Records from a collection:
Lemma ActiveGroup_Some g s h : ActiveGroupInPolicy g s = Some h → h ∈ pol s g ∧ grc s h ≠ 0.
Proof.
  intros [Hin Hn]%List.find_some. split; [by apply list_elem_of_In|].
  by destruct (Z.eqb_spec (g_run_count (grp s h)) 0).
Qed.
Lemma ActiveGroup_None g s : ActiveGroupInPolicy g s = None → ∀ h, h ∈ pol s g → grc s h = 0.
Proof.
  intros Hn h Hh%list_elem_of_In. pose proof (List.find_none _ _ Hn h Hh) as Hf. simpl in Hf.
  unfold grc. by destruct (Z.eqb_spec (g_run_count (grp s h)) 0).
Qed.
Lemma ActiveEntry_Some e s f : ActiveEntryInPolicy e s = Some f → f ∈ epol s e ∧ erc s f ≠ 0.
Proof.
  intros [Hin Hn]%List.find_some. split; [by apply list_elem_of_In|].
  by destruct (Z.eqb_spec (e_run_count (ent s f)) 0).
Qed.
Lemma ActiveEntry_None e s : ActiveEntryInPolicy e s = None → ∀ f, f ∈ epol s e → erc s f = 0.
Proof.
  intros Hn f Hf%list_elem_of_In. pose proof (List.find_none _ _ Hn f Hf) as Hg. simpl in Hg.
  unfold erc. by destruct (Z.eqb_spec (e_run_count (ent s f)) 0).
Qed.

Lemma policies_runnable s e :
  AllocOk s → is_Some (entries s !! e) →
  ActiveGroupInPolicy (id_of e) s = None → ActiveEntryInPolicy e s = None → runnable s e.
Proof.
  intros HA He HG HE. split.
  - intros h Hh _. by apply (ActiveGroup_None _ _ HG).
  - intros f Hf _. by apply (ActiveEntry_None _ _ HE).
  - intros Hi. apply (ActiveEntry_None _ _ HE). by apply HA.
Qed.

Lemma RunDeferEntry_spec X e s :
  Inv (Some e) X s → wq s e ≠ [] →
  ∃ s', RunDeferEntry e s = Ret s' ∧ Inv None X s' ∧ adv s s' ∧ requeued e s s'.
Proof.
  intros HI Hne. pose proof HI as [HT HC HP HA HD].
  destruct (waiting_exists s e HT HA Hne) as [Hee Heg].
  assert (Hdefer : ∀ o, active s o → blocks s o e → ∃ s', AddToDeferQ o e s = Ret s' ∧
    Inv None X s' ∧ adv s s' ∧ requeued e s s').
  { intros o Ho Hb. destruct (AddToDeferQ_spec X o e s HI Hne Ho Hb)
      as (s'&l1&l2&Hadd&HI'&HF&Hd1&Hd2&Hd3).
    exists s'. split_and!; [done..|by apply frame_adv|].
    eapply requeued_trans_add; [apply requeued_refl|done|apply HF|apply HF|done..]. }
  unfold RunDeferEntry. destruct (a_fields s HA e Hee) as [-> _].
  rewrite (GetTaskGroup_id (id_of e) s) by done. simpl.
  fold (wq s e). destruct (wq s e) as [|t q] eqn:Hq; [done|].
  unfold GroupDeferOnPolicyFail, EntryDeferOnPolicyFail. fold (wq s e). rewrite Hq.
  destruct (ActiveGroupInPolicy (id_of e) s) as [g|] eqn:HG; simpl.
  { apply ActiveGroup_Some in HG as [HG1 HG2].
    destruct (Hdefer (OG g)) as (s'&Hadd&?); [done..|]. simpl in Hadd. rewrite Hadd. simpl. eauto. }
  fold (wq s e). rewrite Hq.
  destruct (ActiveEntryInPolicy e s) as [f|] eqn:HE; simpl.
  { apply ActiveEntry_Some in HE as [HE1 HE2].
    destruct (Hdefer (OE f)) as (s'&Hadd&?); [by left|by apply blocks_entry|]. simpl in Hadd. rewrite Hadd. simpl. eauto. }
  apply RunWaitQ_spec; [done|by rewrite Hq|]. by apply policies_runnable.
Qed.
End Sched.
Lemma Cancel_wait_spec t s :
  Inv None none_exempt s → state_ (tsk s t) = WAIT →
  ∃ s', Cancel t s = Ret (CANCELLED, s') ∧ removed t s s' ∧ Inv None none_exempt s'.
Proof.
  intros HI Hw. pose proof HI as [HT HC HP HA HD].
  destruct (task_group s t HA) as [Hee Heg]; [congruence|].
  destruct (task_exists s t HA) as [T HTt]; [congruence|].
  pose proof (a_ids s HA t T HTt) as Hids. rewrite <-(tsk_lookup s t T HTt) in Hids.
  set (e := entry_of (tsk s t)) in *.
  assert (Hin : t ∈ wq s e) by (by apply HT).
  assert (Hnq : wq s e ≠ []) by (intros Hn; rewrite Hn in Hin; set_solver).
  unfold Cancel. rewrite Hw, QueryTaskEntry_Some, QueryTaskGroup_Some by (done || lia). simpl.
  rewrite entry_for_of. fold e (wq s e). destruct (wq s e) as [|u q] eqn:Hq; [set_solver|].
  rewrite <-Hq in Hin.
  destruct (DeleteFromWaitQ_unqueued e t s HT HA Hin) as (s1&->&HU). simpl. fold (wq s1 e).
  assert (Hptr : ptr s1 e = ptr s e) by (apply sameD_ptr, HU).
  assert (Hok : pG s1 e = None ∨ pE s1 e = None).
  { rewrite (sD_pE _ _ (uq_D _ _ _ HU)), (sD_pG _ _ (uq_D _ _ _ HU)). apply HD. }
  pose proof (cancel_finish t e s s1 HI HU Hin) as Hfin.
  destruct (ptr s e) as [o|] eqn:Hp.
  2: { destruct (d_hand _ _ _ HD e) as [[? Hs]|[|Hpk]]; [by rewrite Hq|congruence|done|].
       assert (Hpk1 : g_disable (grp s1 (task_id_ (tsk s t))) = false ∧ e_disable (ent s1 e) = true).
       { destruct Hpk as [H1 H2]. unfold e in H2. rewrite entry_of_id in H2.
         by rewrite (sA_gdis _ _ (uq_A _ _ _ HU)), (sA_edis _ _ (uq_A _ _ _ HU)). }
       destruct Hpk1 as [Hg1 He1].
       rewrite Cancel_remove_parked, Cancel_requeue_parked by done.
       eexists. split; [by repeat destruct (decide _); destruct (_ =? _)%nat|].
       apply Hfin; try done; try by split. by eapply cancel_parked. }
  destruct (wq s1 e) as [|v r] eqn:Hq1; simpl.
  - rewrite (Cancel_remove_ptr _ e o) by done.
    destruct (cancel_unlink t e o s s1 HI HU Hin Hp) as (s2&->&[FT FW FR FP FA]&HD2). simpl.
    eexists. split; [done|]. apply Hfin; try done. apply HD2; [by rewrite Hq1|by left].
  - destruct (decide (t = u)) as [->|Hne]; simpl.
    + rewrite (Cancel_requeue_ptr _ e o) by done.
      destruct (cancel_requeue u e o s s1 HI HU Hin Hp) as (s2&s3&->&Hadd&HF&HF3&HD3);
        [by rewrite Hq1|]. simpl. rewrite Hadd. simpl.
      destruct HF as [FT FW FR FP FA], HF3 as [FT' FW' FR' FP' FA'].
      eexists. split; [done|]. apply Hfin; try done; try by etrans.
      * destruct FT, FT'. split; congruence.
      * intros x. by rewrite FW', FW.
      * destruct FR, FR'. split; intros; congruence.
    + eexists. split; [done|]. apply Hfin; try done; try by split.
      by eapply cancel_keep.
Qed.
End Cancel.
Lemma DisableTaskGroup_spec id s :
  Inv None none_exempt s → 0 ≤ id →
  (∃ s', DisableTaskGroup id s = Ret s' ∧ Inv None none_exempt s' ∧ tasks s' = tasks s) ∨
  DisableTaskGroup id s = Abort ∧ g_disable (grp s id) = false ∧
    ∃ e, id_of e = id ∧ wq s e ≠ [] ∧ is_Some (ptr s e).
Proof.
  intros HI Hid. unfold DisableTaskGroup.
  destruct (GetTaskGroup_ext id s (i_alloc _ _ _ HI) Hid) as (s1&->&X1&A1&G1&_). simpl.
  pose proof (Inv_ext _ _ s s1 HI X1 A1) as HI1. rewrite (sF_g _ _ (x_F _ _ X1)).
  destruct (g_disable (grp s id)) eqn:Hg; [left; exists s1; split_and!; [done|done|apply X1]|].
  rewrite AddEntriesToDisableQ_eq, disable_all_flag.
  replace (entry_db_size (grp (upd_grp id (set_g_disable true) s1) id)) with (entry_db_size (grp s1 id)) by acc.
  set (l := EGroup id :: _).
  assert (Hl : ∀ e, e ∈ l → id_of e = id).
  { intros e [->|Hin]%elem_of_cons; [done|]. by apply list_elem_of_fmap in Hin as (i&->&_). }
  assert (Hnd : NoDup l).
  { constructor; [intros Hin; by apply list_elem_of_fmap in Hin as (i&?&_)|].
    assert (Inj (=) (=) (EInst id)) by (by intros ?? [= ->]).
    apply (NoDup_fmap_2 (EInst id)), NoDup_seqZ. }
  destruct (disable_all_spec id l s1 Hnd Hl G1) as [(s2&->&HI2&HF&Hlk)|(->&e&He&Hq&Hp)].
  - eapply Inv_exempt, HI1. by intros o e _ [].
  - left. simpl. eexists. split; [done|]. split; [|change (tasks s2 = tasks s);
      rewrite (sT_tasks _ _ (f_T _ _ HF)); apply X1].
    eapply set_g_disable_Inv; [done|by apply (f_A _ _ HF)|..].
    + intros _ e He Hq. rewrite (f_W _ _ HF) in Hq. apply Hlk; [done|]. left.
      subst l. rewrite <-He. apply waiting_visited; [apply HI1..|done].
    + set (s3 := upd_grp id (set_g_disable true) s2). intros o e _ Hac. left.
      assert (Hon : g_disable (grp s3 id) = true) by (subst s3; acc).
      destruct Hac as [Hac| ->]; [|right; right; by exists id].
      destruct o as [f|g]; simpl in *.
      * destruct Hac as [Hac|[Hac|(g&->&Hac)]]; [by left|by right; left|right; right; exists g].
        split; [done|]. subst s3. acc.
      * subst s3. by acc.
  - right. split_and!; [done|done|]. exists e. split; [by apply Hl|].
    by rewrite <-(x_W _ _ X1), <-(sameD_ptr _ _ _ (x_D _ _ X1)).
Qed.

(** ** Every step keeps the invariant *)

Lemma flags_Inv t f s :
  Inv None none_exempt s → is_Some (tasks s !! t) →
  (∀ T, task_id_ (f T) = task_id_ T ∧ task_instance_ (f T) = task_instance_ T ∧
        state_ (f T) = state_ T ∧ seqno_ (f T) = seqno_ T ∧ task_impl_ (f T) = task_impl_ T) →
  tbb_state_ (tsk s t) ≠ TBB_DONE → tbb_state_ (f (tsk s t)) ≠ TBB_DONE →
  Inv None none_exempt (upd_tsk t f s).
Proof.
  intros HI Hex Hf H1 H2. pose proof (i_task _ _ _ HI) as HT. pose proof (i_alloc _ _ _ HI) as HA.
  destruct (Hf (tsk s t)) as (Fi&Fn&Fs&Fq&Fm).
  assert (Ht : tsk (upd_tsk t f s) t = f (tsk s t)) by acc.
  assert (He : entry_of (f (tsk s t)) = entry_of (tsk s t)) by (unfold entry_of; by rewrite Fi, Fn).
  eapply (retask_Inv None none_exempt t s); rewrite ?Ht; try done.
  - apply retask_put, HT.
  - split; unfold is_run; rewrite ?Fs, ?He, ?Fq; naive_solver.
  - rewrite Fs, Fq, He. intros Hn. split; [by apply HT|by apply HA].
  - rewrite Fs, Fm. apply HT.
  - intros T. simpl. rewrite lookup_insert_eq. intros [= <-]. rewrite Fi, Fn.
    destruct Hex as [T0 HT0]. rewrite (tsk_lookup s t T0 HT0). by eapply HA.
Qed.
...
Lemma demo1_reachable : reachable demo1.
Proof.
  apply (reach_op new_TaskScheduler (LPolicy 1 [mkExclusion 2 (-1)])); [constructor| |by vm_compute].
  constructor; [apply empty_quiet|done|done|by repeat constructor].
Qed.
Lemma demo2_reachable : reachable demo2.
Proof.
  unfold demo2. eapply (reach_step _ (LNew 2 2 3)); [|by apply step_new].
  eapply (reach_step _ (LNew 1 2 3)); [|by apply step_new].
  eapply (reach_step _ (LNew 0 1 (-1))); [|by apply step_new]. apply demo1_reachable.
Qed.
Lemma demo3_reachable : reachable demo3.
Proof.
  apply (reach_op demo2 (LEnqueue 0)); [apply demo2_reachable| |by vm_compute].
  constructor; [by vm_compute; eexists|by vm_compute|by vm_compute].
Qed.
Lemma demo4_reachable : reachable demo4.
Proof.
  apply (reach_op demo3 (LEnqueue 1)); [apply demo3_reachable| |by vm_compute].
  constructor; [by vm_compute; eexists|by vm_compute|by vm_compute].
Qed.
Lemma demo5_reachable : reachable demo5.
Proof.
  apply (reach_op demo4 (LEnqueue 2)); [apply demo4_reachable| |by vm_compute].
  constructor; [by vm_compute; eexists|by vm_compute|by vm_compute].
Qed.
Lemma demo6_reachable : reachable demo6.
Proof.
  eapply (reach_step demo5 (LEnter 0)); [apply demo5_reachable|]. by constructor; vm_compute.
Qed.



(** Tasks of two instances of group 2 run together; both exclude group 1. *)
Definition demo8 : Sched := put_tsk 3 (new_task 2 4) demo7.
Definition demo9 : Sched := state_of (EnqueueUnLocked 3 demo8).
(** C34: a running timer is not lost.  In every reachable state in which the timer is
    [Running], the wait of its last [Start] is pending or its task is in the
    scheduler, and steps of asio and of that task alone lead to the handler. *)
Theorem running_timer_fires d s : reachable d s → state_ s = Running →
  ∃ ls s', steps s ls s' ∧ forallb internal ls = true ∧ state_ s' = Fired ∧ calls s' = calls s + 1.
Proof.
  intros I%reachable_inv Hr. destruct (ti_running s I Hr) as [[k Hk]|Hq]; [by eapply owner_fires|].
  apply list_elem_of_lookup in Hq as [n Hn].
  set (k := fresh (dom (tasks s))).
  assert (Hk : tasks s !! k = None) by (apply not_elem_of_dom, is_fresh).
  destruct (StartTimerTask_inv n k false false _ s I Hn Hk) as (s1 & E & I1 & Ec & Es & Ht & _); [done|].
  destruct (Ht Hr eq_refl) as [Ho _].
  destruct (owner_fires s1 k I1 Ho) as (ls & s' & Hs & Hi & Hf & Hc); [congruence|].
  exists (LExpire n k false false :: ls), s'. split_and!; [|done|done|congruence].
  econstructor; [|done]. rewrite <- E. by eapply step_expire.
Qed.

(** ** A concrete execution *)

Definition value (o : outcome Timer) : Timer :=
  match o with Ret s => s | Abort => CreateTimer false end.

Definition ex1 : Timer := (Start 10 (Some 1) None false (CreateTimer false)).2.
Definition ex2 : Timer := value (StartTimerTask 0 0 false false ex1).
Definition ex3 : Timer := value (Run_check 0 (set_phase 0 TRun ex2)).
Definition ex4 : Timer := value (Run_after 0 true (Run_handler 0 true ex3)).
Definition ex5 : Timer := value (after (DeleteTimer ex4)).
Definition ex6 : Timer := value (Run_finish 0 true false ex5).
...
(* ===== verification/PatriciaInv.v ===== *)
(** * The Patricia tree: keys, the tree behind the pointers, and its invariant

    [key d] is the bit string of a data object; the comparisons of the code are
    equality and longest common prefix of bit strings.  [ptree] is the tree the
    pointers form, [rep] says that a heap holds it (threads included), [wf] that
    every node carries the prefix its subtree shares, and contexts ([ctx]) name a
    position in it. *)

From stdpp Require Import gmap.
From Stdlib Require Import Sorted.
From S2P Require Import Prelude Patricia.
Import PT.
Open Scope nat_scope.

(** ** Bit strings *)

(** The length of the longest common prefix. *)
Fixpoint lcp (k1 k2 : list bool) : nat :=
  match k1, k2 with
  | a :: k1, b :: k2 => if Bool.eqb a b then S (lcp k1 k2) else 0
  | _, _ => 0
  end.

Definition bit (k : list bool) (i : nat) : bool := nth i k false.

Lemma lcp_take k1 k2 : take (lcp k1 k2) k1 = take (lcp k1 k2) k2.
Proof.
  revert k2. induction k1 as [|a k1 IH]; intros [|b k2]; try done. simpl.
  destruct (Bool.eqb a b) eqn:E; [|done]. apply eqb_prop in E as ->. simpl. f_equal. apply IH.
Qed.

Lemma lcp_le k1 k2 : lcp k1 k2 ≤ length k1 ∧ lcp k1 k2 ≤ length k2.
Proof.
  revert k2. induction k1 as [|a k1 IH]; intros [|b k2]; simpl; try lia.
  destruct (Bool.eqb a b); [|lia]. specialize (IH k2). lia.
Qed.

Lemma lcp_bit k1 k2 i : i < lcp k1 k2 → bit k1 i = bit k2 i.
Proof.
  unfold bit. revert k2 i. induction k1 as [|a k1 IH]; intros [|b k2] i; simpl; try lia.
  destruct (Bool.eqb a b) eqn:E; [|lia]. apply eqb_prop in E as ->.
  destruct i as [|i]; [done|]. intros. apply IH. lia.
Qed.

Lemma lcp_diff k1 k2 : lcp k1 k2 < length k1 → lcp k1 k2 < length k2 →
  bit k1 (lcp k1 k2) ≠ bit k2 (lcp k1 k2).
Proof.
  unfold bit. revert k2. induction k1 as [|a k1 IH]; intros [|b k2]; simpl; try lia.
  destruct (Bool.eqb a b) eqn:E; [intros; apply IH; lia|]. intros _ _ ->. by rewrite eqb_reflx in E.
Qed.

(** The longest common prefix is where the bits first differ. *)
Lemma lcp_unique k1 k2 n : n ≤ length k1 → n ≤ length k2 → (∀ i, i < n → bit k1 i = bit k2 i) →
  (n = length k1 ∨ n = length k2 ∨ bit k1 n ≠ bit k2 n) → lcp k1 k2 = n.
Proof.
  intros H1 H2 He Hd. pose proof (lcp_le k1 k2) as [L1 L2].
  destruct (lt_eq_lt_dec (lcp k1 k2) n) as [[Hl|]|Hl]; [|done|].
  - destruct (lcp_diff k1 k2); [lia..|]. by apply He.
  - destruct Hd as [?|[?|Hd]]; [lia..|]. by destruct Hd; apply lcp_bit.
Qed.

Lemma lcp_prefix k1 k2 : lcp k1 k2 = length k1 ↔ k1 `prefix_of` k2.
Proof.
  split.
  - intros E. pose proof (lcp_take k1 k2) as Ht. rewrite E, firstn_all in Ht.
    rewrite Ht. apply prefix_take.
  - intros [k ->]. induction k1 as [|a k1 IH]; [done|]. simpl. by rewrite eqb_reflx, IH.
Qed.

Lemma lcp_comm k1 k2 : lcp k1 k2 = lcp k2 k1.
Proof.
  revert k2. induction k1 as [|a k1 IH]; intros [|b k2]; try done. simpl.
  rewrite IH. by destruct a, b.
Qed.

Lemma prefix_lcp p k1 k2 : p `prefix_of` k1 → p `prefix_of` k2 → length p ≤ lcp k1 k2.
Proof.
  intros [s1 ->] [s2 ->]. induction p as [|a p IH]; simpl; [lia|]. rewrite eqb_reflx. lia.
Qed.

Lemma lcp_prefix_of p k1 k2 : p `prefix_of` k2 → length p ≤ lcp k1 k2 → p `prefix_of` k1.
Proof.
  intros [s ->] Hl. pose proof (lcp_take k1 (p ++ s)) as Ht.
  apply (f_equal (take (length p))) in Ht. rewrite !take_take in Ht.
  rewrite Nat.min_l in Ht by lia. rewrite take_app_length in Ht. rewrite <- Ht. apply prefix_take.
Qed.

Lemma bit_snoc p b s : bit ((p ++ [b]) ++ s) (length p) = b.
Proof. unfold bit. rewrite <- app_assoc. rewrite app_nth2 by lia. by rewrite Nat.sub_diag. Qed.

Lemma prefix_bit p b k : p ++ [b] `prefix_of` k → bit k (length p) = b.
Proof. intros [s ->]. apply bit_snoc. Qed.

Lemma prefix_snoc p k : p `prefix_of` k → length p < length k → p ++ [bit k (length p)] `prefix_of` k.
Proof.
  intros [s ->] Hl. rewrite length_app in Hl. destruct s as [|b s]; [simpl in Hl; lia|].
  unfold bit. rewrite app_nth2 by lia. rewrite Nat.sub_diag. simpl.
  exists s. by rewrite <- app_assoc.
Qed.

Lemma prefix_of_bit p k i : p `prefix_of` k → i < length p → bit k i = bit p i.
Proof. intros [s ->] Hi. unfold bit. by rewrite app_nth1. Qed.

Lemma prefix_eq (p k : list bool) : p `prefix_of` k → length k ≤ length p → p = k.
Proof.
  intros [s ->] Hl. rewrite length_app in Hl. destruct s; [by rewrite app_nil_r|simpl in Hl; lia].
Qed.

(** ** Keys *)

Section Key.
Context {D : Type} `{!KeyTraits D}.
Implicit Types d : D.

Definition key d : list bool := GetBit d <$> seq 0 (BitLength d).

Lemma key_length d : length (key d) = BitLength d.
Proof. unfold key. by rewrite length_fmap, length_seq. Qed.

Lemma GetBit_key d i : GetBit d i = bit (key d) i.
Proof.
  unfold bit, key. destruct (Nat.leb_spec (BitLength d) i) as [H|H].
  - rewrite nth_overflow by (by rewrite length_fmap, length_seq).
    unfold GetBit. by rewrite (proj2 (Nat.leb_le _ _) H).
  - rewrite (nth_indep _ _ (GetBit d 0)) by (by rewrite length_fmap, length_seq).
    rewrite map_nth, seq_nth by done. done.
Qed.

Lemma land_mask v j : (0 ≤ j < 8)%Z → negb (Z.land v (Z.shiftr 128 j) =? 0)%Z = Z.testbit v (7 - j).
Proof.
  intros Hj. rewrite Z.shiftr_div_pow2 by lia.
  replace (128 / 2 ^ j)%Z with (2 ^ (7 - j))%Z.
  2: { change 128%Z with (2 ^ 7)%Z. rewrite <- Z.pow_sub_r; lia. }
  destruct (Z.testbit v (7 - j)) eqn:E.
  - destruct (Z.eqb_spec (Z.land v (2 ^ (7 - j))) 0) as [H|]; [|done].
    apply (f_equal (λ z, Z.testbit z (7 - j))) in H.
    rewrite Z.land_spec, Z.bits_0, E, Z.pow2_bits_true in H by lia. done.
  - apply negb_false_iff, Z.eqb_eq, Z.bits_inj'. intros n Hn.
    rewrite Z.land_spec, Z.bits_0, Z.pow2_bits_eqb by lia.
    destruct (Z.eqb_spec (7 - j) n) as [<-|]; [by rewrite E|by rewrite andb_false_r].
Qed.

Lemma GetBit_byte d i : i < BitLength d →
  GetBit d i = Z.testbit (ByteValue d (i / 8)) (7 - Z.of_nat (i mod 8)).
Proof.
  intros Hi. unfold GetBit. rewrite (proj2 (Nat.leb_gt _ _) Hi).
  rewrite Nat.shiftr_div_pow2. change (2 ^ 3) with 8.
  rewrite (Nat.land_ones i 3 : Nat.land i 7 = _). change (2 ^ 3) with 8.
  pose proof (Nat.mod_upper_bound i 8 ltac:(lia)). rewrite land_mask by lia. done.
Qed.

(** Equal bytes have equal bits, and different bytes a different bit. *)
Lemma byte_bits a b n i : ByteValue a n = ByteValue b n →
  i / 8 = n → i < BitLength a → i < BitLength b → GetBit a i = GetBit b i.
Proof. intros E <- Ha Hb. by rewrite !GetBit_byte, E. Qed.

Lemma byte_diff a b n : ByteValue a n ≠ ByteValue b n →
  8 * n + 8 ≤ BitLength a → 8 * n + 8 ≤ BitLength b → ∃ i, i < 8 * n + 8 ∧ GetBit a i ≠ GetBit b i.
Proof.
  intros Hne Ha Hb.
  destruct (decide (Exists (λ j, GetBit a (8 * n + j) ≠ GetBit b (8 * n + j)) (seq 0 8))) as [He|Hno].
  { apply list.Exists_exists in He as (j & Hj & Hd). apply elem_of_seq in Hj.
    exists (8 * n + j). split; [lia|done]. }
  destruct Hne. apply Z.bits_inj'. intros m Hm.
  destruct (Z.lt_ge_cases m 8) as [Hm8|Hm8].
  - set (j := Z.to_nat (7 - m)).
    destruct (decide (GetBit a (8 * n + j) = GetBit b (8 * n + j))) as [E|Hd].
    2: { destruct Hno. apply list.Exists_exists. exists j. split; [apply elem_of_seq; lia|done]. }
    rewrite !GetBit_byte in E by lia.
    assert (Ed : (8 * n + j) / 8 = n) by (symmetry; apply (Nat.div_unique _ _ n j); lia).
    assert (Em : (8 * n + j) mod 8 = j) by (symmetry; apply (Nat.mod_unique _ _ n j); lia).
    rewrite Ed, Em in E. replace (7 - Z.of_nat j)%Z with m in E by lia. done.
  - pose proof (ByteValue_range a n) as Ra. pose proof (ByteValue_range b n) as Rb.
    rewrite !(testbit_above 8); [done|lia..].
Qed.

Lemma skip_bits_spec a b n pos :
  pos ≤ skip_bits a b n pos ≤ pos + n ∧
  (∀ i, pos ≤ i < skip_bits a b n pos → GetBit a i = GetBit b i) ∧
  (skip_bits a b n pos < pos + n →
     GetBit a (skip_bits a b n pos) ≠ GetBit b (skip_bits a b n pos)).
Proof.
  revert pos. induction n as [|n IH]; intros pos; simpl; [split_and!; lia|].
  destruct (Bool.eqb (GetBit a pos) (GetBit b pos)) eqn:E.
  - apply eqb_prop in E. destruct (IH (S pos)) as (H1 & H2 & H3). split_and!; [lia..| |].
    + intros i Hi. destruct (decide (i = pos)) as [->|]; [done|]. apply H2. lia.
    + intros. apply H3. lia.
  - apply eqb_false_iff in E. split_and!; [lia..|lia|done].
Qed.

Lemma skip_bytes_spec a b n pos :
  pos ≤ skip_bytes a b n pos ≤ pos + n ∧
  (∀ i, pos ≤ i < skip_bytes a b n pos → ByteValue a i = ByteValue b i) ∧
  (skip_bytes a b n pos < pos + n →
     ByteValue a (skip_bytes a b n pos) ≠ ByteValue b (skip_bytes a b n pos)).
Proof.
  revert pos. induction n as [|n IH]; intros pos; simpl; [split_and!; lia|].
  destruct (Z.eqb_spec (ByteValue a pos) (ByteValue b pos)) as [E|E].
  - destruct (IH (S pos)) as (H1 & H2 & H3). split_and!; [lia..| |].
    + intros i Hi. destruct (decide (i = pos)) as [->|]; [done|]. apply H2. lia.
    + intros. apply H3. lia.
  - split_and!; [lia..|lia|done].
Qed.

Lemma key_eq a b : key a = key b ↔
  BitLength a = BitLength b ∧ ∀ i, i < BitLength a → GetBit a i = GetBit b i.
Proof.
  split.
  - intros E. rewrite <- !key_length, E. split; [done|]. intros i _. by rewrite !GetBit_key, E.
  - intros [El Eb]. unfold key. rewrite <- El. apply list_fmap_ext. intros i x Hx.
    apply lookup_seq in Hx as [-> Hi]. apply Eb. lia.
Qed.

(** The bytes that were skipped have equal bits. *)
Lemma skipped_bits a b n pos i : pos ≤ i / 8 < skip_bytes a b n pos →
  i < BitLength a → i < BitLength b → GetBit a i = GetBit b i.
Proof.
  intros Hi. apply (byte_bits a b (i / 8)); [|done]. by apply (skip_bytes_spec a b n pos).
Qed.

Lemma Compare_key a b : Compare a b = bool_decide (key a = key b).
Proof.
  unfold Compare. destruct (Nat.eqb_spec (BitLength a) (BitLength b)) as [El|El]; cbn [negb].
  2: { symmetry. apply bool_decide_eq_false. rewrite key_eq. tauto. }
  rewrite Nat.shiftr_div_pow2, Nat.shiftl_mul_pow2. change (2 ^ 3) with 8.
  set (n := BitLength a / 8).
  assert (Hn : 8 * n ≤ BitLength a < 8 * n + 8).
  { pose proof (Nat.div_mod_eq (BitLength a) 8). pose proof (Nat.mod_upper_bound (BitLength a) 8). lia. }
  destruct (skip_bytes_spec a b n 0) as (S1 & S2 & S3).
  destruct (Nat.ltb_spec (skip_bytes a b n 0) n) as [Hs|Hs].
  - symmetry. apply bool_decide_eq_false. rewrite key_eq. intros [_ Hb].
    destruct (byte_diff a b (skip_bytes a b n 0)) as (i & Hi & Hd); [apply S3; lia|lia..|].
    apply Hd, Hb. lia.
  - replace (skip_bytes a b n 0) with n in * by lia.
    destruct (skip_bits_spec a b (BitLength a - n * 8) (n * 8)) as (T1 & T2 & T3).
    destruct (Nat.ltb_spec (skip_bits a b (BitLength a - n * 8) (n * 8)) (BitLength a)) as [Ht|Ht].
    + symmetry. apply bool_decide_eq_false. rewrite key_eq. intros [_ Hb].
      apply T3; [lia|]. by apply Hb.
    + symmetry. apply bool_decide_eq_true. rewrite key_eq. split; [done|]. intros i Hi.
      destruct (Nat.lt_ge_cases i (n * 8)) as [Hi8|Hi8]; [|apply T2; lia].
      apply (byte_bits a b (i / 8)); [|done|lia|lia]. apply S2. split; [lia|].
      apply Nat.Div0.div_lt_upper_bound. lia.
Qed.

Try it: Repeat the entries above verbatim, but only from the line that has "ActiveGroupInPolicy (id_of e) s = None" down to the line that has "as [HG1 HG2].", inclusive.

Final answer:
  ActiveGroupInPolicy (id_of e) s = None → ActiveEntryInPolicy e s = None → runnable s e.
Proof.
  intros HA He HG HE. split.
  - intros h Hh _. by apply (ActiveGroup_None _ _ HG).
  - intros f Hf _. by apply (ActiveEntry_None _ _ HE).
  - intros Hi. apply (ActiveEntry_None _ _ HE). by apply HA.
Qed.

Lemma RunDeferEntry_spec X e s :
  Inv (Some e) X s → wq s e ≠ [] →
  ∃ s', RunDeferEntry e s = Ret s' ∧ Inv None X s' ∧ adv s s' ∧ requeued e s s'.
Proof.
  intros HI Hne. pose proof HI as [HT HC HP HA HD].
  destruct (waiting_exists s e HT HA Hne) as [Hee Heg].
  assert (Hdefer : ∀ o, active s o → blocks s o e → ∃ s', AddToDeferQ o e s = Ret s' ∧
    Inv None X s' ∧ adv s s' ∧ requeued e s s').
  { intros o Ho Hb. destruct (AddToDeferQ_spec X o e s HI Hne Ho Hb)
      as (s'&l1&l2&Hadd&HI'&HF&Hd1&Hd2&Hd3).
    exists s'. split_and!; [done..|by apply frame_adv|].
    eapply requeued_trans_add; [apply requeued_refl|done|apply HF|apply HF|done..]. }
  unfold RunDeferEntry. destruct (a_fields s HA e Hee) as [-> _].
  rewrite (GetTaskGroup_id (id_of e) s) by done. simpl.
  fold (wq s e). destruct (wq s e) as [|t q] eqn:Hq; [done|].
  unfold GroupDeferOnPolicyFail, EntryDeferOnPolicyFail. fold (wq s e). rewrite Hq.
  destruct (ActiveGroupInPolicy (id_of e) s) as [g|] eqn:HG; simpl.
  { apply ActiveGroup_Some in HG as [HG1 HG2].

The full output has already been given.